Duties and Responsibilities
Although there are common duties and responsibilities for all nurse practitioners, they generally vary by specialty. Specialties include primary care, pediatrics, geriatrics, oncology and psychiatric care.
Primary care nurse practitioners are generalists who work in family health clinics or hospitals. They provide general and preventative care, conduct check-ups, treat illnesses, order lab tests and prescribe medication for children and adults.
Many pediatric nurse practitioners work in consultation with doctors in a children's ward. Some deal exclusively with neonates, while others concentrate on older children, up to age 18, in the pediatric ward. In some work situations, pediatric nurse practitioners maintain their own patients and make decisions about necessary treatment.
Duties of a geriatric nurse practitioner include care, treatment, and counseling for elderly patients and their families. Often, after assisting doctors in determining appropriate treatment, geriatric nurse practitioners are responsible for designing an exercise program for recovering patients.

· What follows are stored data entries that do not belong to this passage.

(* ===== verification/Api.v ===== *)
(** * The Backstage custom resource (api/v1alpha5)

    One record per struct of api/v1alpha5/backstage_types.go, which
    api/current-types.go re-exports as package [api], and the methods of
    [BackstageSpec]. *)

From S2P Require Import Prelude.
From S2P Require Import K8s.

Module api.

(** Condition types and reasons *)
Inductive BackstageConditionReason :=
  | BackstageConditionReasonDeployed
  | BackstageConditionReasonFailed
  | BackstageConditionReasonInProgress
  | BackstageConditionReasonIdled.
#[global] Instance BackstageConditionReason_eq_dec : EqDecision BackstageConditionReason.
Proof. solve_decision. Defined.

Definition BackstageConditionTypeDeployed : string := "Deployed".

Definition reasonString (r : BackstageConditionReason) : string :=
  match r with
  | BackstageConditionReasonDeployed => "Deployed"
  | BackstageConditionReasonFailed => "DeployFailed"
  | BackstageConditionReasonInProgress => "DeployInProgress"
  | BackstageConditionReasonIdled => "Idled"
  end.

#[export] Instance reasonString_inj : Inj (=) (=) reasonString.
Proof. by intros [] []. Qed.

Record EnvObjectRef := mkEnvObjectRef {
  eor_Name : string;
  eor_Key : string;
  eor_Containers : list string
}.
#[export] Instance EnvObjectRef_eta : Eta EnvObjectRef := λ r,
  mkEnvObjectRef (eor_Name r) (eor_Key r) (eor_Containers r).
#[global] Instance EnvObjectRef_eq_dec : EqDecision EnvObjectRef.
Proof. solve_decision. Defined.

Record FileObjectRef := mkFileObjectRef {
  for_Name : string;
  for_Key : string;
  for_MountPath : string;
  for_Containers : list string
}.
#[export] Instance FileObjectRef_eta : Eta FileObjectRef := λ r,
  mkFileObjectRef (for_Name r) (for_Key r) (for_MountPath r) (for_Containers r).
#[global] Instance FileObjectRef_eq_dec : EqDecision FileObjectRef.
Proof. solve_decision. Defined.

Record PvcRef := mkPvcRef {
  pr_Name : string;
  pr_MountPath : string;
  pr_Containers : list string
}.
#[export] Instance PvcRef_eta : Eta PvcRef := λ r,
  mkPvcRef (pr_Name r) (pr_MountPath r) (pr_Containers r).
#[global] Instance PvcRef_eq_dec : EqDecision PvcRef.
Proof. solve_decision. Defined.

Record Env := mkEnv {
  env_Name : string;
  env_Value : string;
  env_Containers : list string
}.
#[export] Instance Env_eta : Eta Env := λ r,
  mkEnv (env_Name r) (env_Value r) (env_Containers r).
#[global] Instance Env_eq_dec : EqDecision Env.
Proof. solve_decision. Defined.

Record AppConfig := mkAppConfig {
  ac_MountPath : string;
  ac_ConfigMaps : list FileObjectRef
}.
#[export] Instance AppConfig_eta : Eta AppConfig := λ r,
  mkAppConfig (ac_MountPath r) (ac_ConfigMaps r).
#[global] Instance AppConfig_eq_dec : EqDecision AppConfig.
Proof. solve_decision. Defined.

Record ExtraFiles := mkExtraFiles {
  ef_MountPath : string;
  ef_ConfigMaps : list FileObjectRef;
  ef_Secrets : list FileObjectRef;
  ef_Pvcs : list PvcRef
}.
#[export] Instance ExtraFiles_eta : Eta ExtraFiles := λ r,
  mkExtraFiles (ef_MountPath r) (ef_ConfigMaps r) (ef_Secrets r) (ef_Pvcs r).
#[global] Instance ExtraFiles_eq_dec : EqDecision ExtraFiles.
Proof. solve_decision. Defined.

Record ExtraEnvs := mkExtraEnvs {
  ee_ConfigMaps : list EnvObjectRef;
  ee_Secrets : list EnvObjectRef;
  ee_Envs : list Env
}.
#[export] Instance ExtraEnvs_eta : Eta ExtraEnvs := λ r,
  mkExtraEnvs (ee_ConfigMaps r) (ee_Secrets r) (ee_Envs r).
#[global] Instance ExtraEnvs_eq_dec : EqDecision ExtraEnvs.
Proof. solve_decision. Defined.

Record TLS := mkTLS {
  Certificate : string;
  ExternalCertificateSecretName : string;
  Key : string;
  CACertificate : string
}.
#[export] Instance TLS_eta : Eta TLS := λ r,
  mkTLS (Certificate r) (ExternalCertificateSecretName r) (Key r) (CACertificate r).
#[global] Instance TLS_eq_dec : EqDecision TLS.
Proof. solve_decision. Defined.

Record Route := mkRoute {
  rt_Enabled : option bool;
  Host : string;
  Subdomain : string;
  rt_TLS : option TLS
}.
#[export] Instance Route_eta : Eta Route := λ r,
  mkRoute (rt_Enabled r) (Host r) (Subdomain r) (rt_TLS r).
#[global] Instance Route_eq_dec : EqDecision Route.
Proof. solve_decision. Defined.

Record Application := mkApplication {
  app_AppConfig : option AppConfig;
  DynamicPluginsConfigMapName : string;
  app_ExtraFiles : option ExtraFiles;
  app_ExtraEnvs : option ExtraEnvs;
  app_Route : option Route
}.
#[export] Instance Application_eta : Eta Application := λ r,
  mkApplication (app_AppConfig r) (DynamicPluginsConfigMapName r) (app_ExtraFiles r)
    (app_ExtraEnvs r) (app_Route r).
#[global] Instance Application_eq_dec : EqDecision Application.
Proof. solve_decision. Defined.

Record RuntimeConfig := mkRuntimeConfig {
  BackstageConfigName : string;
  LocalDbConfigName : string
}.
#[export] Instance RuntimeConfig_eta : Eta RuntimeConfig := λ r,
  mkRuntimeConfig (BackstageConfigName r) (LocalDbConfigName r).
#[global] Instance RuntimeConfig_eq_dec : EqDecision RuntimeConfig.
Proof. solve_decision. Defined.

Record Database := mkDatabase {
  EnableLocalDb : option bool;
  AuthSecretName : string
}.
#[export] Instance Database_eta : Eta Database := λ r,
  mkDatabase (EnableLocalDb r) (AuthSecretName r).
#[global] Instance Database_eq_dec : EqDecision Database.
Proof. solve_decision. Defined.

Record Monitoring := mkMonitoring {
  mon_Enabled : bool
}.
#[export] Instance Monitoring_eta : Eta Monitoring := λ r,
  mkMonitoring (mon_Enabled r).
#[global] Instance Monitoring_eq_dec : EqDecision Monitoring.
Proof. solve_decision. Defined.

Record BackstageDeployment := mkBackstageDeployment {
  Patch : option string;
  bd_Kind : string
}.
#[export] Instance BackstageDeployment_eta : Eta BackstageDeployment := λ r,
  mkBackstageDeployment (Patch r) (bd_Kind r).
#[global] Instance BackstageDeployment_eq_dec : EqDecision BackstageDeployment.
Proof. solve_decision. Defined.

Record Flavour := mkFlavour {
  fl_Name : string;
  fl_Enabled : bool
}.
#[export] Instance Flavour_eta : Eta Flavour := λ r,
  mkFlavour (fl_Name r) (fl_Enabled r).
#[global] Instance Flavour_eq_dec : EqDecision Flavour.
Proof. solve_decision. Defined.

Record BackstageSpec := mkBackstageSpec {
  spec_Application : option Application;
  RawRuntimeConfig : option RuntimeConfig;
  spec_Database : option Database;
  spec_Monitoring : Monitoring;
  spec_Deployment : option BackstageDeployment;
  Flavours : option (list Flavour)
}.
#[export] Instance BackstageSpec_eta : Eta BackstageSpec := λ r,
  mkBackstageSpec (spec_Application r) (RawRuntimeConfig r) (spec_Database r)
    (spec_Monitoring r) (spec_Deployment r) (Flavours r).
#[global] Instance BackstageSpec_eq_dec : EqDecision BackstageSpec.
Proof. solve_decision. Defined.

Record BackstageStatus := mkBackstageStatus {
  Conditions : list Condition
}.
#[export] Instance BackstageStatus_eta : Eta BackstageStatus := λ r,
  mkBackstageStatus (Conditions r).
#[global] Instance BackstageStatus_eq_dec : EqDecision BackstageStatus.
Proof. solve_decision. Defined.

Record Backstage := mkBackstage {
  bs_Meta : ObjectMeta;
  Spec : BackstageSpec;
  Status : BackstageStatus
}.
#[export] Instance Backstage_eta : Eta Backstage := λ r,
  mkBackstage (bs_Meta r) (Spec r) (Status r).
#[global] Instance Backstage_eq_dec : EqDecision Backstage.
Proof. solve_decision. Defined.

Definition emptyApplication : Application := mkApplication None "" None None None.
Definition emptySpec : BackstageSpec :=
  mkBackstageSpec None None None (mkMonitoring false) None None.

(** [backstage.Name] and its like, and [backstage.GetAnnotations()[k]]. *)
Definition bsName (b : Backstage) : string := Name (bs_Meta b).
Definition bsNamespace (b : Backstage) : string := Namespace (bs_Meta b).
Definition bsAnnotation (b : Backstage) (k : string) : string :=
  map_get (Annotations (bs_Meta b)) k.

(** ** Methods of the spec *)

Definition IsLocalDbEnabled (s : BackstageSpec) : bool :=
  match spec_Database s with
  | None => true
  | Some d => default true (EnableLocalDb d)
  end.

Definition IsRouteEnabled (s : BackstageSpec) : bool :=
  match spec_Application s with
  | Some a =>
      match app_Route a with
      | Some r => default true (rt_Enabled r)
      | None => true
      end
  | None => true
  end.

Definition IsAuthSecretSpecified (s : BackstageSpec) : bool :=
  match spec_Database s with
  | Some d => negb (bool_decide (AuthSecretName d = ""))
  | None => false
  end.

Definition IsMonitoringEnabled (s : BackstageSpec) : bool :=
  mon_Enabled (spec_Monitoring s).

(** [Application.X], nil when the application or the field is nil. *)
Definition specAppConfig (s : BackstageSpec) : option AppConfig :=
  spec_Application s ≫= app_AppConfig.
Definition specExtraFiles (s : BackstageSpec) : option ExtraFiles :=
  spec_Application s ≫= app_ExtraFiles.
Definition specExtraEnvs (s : BackstageSpec) : option ExtraEnvs :=
  spec_Application s ≫= app_ExtraEnvs.
Definition specRoute (s : BackstageSpec) : option Route :=
  spec_Application s ≫= app_Route.
Definition specDynamicPlugins (s : BackstageSpec) : string :=
  match spec_Application s with
  | Some a => DynamicPluginsConfigMapName a
  | None => ""
  end.

(** Without a [Database] section the local database is on, and only an
    explicit [false] turns it off; likewise for the route. *)
Lemma IsLocalDbEnabled_false_iff s :
  IsLocalDbEnabled s = false ↔
  ∃ d, spec_Database s = Some d ∧ EnableLocalDb d = Some false.
Proof.
  unfold IsLocalDbEnabled. destruct (spec_Database s) as [d|]; [|naive_solver].
  destruct (EnableLocalDb d) as [[]|] eqn:Hd; simpl; naive_solver.
Qed.

Lemma IsRouteEnabled_false_iff s :
  IsRouteEnabled s = false ↔
  ∃ r, specRoute s = Some r ∧ rt_Enabled r = Some false.
Proof.
  unfold IsRouteEnabled, specRoute. destruct (spec_Application s) as [a|]; simpl; [|naive_solver].
  destruct (app_Route a) as [r|]; simpl; [|naive_solver].
  destruct (rt_Enabled r) as [[]|] eqn:Hd; simpl; naive_solver.
Qed.

Lemma IsAuthSecretSpecified_iff s :
  IsAuthSecretSpecified s = true ↔
  ∃ d, spec_Database s = Some d ∧ AuthSecretName d ≠ "".
Proof.
  unfold IsAuthSecretSpecified. destruct (spec_Database s) as [d|]; [|naive_solver].
  case_bool_decide; naive_solver.
Qed.

End api.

After diagnosis and consultation on the treatment regimen of cancer patients, the oncology nurse practitioner may advise the patient about possible participation in clinical trials. The follow-up, monitoring, and recording of the process is one of the main responsibilities of the oncology nurse practitioner. Results of trial participation are entered into research conclusions and are often published.
Psychiatric nurse practitioners often hold a Ph.D. They may act as therapists and also prescribe appropriate medications. Although not authorized to conduct psychological testing, they regularly work closely with psychologists and psychiatrists in reviewing test results and determining a course of action.
Nurse practitioners can work in a variety of healthcare specialties and will enjoy strong job prospects over the next decade, but the position requires several college degrees and a significant amount of training.